За последнюю неделю с автомобилями были нелады, как, впрочем, и во всем… Все как-то скрипело и разваливалось… Подавали не вовремя, и почти всегда разные, нередко неисправные. Автомобиль, прикомандированный к министерству юстиции в мое личное распоряжение, без достаточного повода и подозрительно долго чинился. Экзекутор жаловался, что ничего не может сделать…
В десять без четверти был подан автомобиль.
Я прошел в кабинет, чтобы захватить по привычке тетрадку своего дневника, с которой я не расставался с утра до ночи, вписывая в нее все встречи и вкратце все разговоры.
Вынул ее из ящика письменного стола, и вдруг мысль, неожиданная и настойчивая: «А не последний ли наш день сегодня?».
Она сразу вылилась в окончательное решение. Я вынул из того же ящика другую тетрадку дневника — уже исписанную, пачку писем, частных и по должности, но адресованных мне лично, моя заметки, сложил все это в один пакет, огляделся в кабинете и засунул пакет в большую кучу старых газет, лежавшую на выступе книжного шкафа сзади письменного стола…
Оттуда после нашего ареста мой секретарь и добрый товарищ Д. Д. Данчич, по моей просьбе, вынул этот пакет и отнес одному моему другу…
Хотя я и был уверен, что Тюрин ошибся, что меня вызывали не в Генеральный, а в Главный штаб, но все-таки заехал сначала в Генеральный — благо это рядом. Там не оказалось никого.
Я проехал к Главному штабу. Он расположен, как известно, справа от Зимнего дворца, если стоять к последнему лицом.
Подъехал, вышел из автомобиля, подошел к подъезду и все понял.
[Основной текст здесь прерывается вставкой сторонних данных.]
(** * Slot calendar engine of booking_agent_v2: a shallow embedding

    This development embeds [app/calendar/slot_calendar.py] (the SQLite
    backed booking engine) and [app/calendar/slot_calendar_tools.py] (the
    tool adapter) and proves or refutes the properties stated for them.

    Modelling choices.
    - Python exceptions are the constructors of [exn]; a computation that
      may raise has type [res A] (ok value or raised exception), with a
      small monad [x <- c ;; k] and a [try_with] combinator for the
      source's [try]/[except] blocks.
    - Strings are [String.string] (ASCII text).  SQLite compares TEXT
      columns byte-wise ([text_lt]).
    - A [datetime] with minute resolution is the number of minutes since
      0001-01-01 00:00; its valid range is that of Python's [datetime]
      (up to 9999-12-31 23:59).  Adding a [timedelta] outside this range
      raises [OverflowError].
    - The [bookings] table is a list of rows plus the AUTOINCREMENT
      counter; each statement either runs or raises the [sqlite3.Error]
      described by a [faults] record (the storage layer failing). *)

From Stdlib Require Import ZArith Lia List Bool String Ascii.
From Stdlib Require Import Numbers.DecimalString.
Import ListNotations.
Open Scope string_scope.
Open Scope Z_scope.

(* ------------------------------------------------------------------ *)
(** ** Exceptions and the result monad *)

Inductive exn :=
| ValueError (msg : string)
| OverflowError (msg : string)
| TypeError (msg : string)
| AttributeError (msg : string)
| SqliteError (msg : string).

(** [str(e)] *)
Definition exn_str (e : exn) : string :=
  match e with
  | ValueError m | OverflowError m | TypeError m
  | AttributeError m | SqliteError m => m
  end.

Inductive res (A : Type) :=
| Ok (a : A)
| Raise (e : exn).
Arguments Ok {A} a.
Arguments Raise {A} e.

Definition bind {A B} (c : res A) (k : A -> res B) : res B :=
  match c with
  | Ok a => k a
  | Raise e => Raise e
  end.

Notation "x <- c ;; k" := (bind c (fun x => k))
  (at level 61, c at next level, right associativity).
Notation "c ;;; k" := (bind c (fun _ => k))
  (at level 61, right associativity).

(** [try: body except ...: handler]: the handler sees every raised
    exception and either recovers or re-raises. *)
Definition try_with {A} (body : res A) (handler : exn -> res A) : res A :=
  match body with
  | Ok a => Ok a
  | Raise e => handler e
  end.

(* ------------------------------------------------------------------ *)
(** ** Characters, decimal strings and SQLite text comparison *)

Definition is_digit (c : ascii) : bool :=
  (48 <=? nat_of_ascii c)%nat && (nat_of_ascii c <=? 57)%nat.

Definition digit_val (c : ascii) : option Z :=
  if is_digit c then Some (Z.of_nat (nat_of_ascii c) - 48) else None.

Definition digit_char (d : Z) : ascii := ascii_of_nat (Z.to_nat (48 + d)).

(** [f"{n:02d}"] for [0 <= n < 100] *)
Definition two_digits (n : Z) : string :=
  String (digit_char (n / 10)) (String (digit_char (n mod 10)) EmptyString).

(** [str(n)] *)
Definition dec_string (n : Z) : string := NilZero.string_of_int (Z.to_int n).

(** SQLite's BINARY collation: byte-wise comparison, a proper prefix
    sorting first. *)
Fixpoint text_lt (s1 s2 : string) : bool :=
  match s1, s2 with
  | EmptyString, EmptyString => false
  | EmptyString, String _ _ => true
  | String _ _, EmptyString => false
  | String c1 r1, String c2 r2 =>
      if (nat_of_ascii c1 <? nat_of_ascii c2)%nat then true
      else if (nat_of_ascii c2 <? nat_of_ascii c1)%nat then false
      else text_lt r1 r2
  end.

(** [needle in haystack] for strings *)
Fixpoint str_contains (needle hay : string) : bool :=
  match hay with
  | EmptyString => String.prefix needle hay
  | String _ rest => String.prefix needle hay || str_contains needle rest
  end.

(* ------------------------------------------------------------------ *)
(** ** Calendar arithmetic (Python's [datetime] proleptic Gregorian
       ordinals, [_ymd2ord] and [_ord2ymd]) *)

Definition is_leap (y : Z) : bool :=
  (y mod 4 =? 0) && (negb (y mod 100 =? 0) || (y mod 400 =? 0)).

(** [_DAYS_IN_MONTH] (non-leap), index 1..12 *)
Definition days_in_month_tbl (m : Z) : Z :=
  if m =? 2 then 28
  else if (m =? 4) || (m =? 6) || (m =? 9) || (m =? 11) then 30
  else 31.

Definition days_in_month (y m : Z) : Z :=
  days_in_month_tbl m + (if (m =? 2) && is_leap y then 1 else 0).

(** [_DAYS_BEFORE_MONTH] (non-leap), index 1..12 *)
Definition days_before_month_tbl (m : Z) : Z :=
  match m with
  | 1 => 0 | 2 => 31 | 3 => 59 | 4 => 90 | 5 => 120 | 6 => 151
  | 7 => 181 | 8 => 212 | 9 => 243 | 10 => 273 | 11 => 304 | 12 => 334
  | _ => 0
  end.
(** C3, as the code has it.  An array of objects is published by an
    allocation of the length of the source followed by a loop that publishes
    each element.  An array of primitives is published by the assignment of
    the primitive case, and so is an array whose elements are arrays or maps
    that hold no object, such as an array of arrays of strings.  The text of
    the loop is never that of the assignment. *)
Theorem Publicizer_array (a ar : AttributeExpr) (s t : string) (deref : bool)
    (d : nat) (i : bool) :
  AsArray (Type_ a) = Some ar ->
  (IsObject (Type_ ar) = true ->
   Publicizer a s t deref d i =
     Tabs d +:+ t +:+ " " +:+ (if i then ":" else "") +:+ "= make("
     +:+ GoTypeRef (Type_ a) (AllRequired a) d false
     +:+ ", len(" +:+ s +:+ "))" +:+ nl
     +:+ Tabs d +:+ "for " +:+ ("i" +:+ itoa d) +:+ ", "
     +:+ ("elem" +:+ itoa d) +:+ " := range " +:+ s +:+ " {" +:+ nl
     +:+ Tabs d
     +:+ Publicizer ar ("elem" +:+ itoa d)
           (t +:+ "[" +:+ ("i" +:+ itoa d) +:+ "]") deref (Add d 1) false
     +:+ nl
     +:+ Tabs d +:+ "}")
  /\ (IsPrimitive (Type_ ar) = true \/ plain.holdsNoObjectAtt ar = true ->
      Publicizer a s t deref d i =
        Tabs d +:+ t +:+ " " +:+ (if i then ":" else "") +:+ "= "
        +:+ (if deref then "*" else "") +:+ s)
  /\ (forall p, IsPrimitive (Type_ p) = true ->
        (IsPrimitive (Type_ ar) = true \/ plain.holdsNoObjectAtt ar = true ->
         Publicizer a s t deref d i = Publicizer p s t deref d i)
        /\ (IsObject (Type_ ar) = true ->
            Publicizer a s t deref d i <> Publicizer p s t deref d i)).
Proof.
  intros Har.
  assert (Ha : Publicizer a s t deref d i =
               if IsObject (Type_ ar) then
                 arrayPublicizeTmpl Publicizer
                   (set_elemType ar (publicizerData a s t deref d i))
               else simplePublicizeTmpl (publicizerData a s t deref d i)).
  { rewrite Publicizer_eq.
    destruct (AsArray_kind _ _ Har) as (-> & -> & ->). by rewrite Har. }
  assert (Hplain : IsPrimitive (Type_ ar) = true
                   \/ plain.holdsNoObjectAtt ar = true ->
                   IsObject (Type_ ar) = false).
  { intros [Hp|Hp]; [|by apply holdsNoObjectAtt_not_object].
    apply holdsNoObjectAtt_not_object.
    destruct ar as [[ty|] r]; [|done]. by apply IsPrimitive_holdsNoObject. }
  split; [|split].
  - intros Hobj. rewrite Ha, Hobj.
    unfold arrayPublicizeTmpl, makeLine, colon. simpl.
    by rewrite !append_assoc.
  - intros Hp. by rewrite Ha, (Hplain Hp).
  - intros p Hprim. rewrite (Publicizer_primitive p) by done. split.
    + intros Hp. by rewrite Ha, (Hplain Hp).
    + intros Hobj Heq. rewrite Ha, Hobj in Heq.
      apply (f_equal String.length) in Heq.
      unfold arrayPublicizeTmpl, makeLine, colon in Heq. simpl in Heq.
      repeat rewrite length_append in Heq. simpl in Heq.
      destruct deref; simpl in Heq; lia.
Qed.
У подъезда не было никакой охраны. Каждую минуту в подъезд входили и выходили из него поодиночке и группами военные лица всех чинов и родов оружия. Дверь его казалась настежь открытой, и только колебаниями своими выдавала, что она не открыта, а постоянно открывается, не успевая закрыться.
Я вошел, никто меня не знал, но никто не спросил меня при входе.
По лестнице в два марша непрерывно подымались и спускались солдаты, офицеры всех чинов, реже юнкера. Лица хлопотливые и сосредоточенно-встревоженные.
Все ли это «свои»? Сколько здесь большевиков? Их может быть сколько угодно. Входи и… бери.
Они потом так и сделали: вошли и сели, а те, кто там сидел, встали и ушли — штаб был занят…
Поднялся во второй этаж. На площадке у средней двери — юнкер с ружьем, на которое, держа его за штык правой рукой, опирается как на палку… Он мог быть и без ружья, а хорошая палка была бы удобнее. Спрашиваю:
— Не знаете ли, где здесь министр-председатель?
Отвечает любезно:
— Извините, не знаю. А вот пройдите к дежурному офицеру, сюда — налево, он вам скажет.
Вхожу. Большая, плохо освещенная комната. Прямо против входной двери окно, по стенам с двух сторон — двери. Посередине большой стол, на нем бумаги в полном беспорядке. За столом никого. Через комнату проходят постоянно военные люди в пальто и без пальто, в шапках и без шавок, — через входную дверь и через двери из внутренних помещений, — приходят, проходят, уходят — с бумагами и без бумаг.
Меня не знают. Я здесь чужой. Но не обращают никакого внимания. Вскинет глазом иной и спешно идет дальше…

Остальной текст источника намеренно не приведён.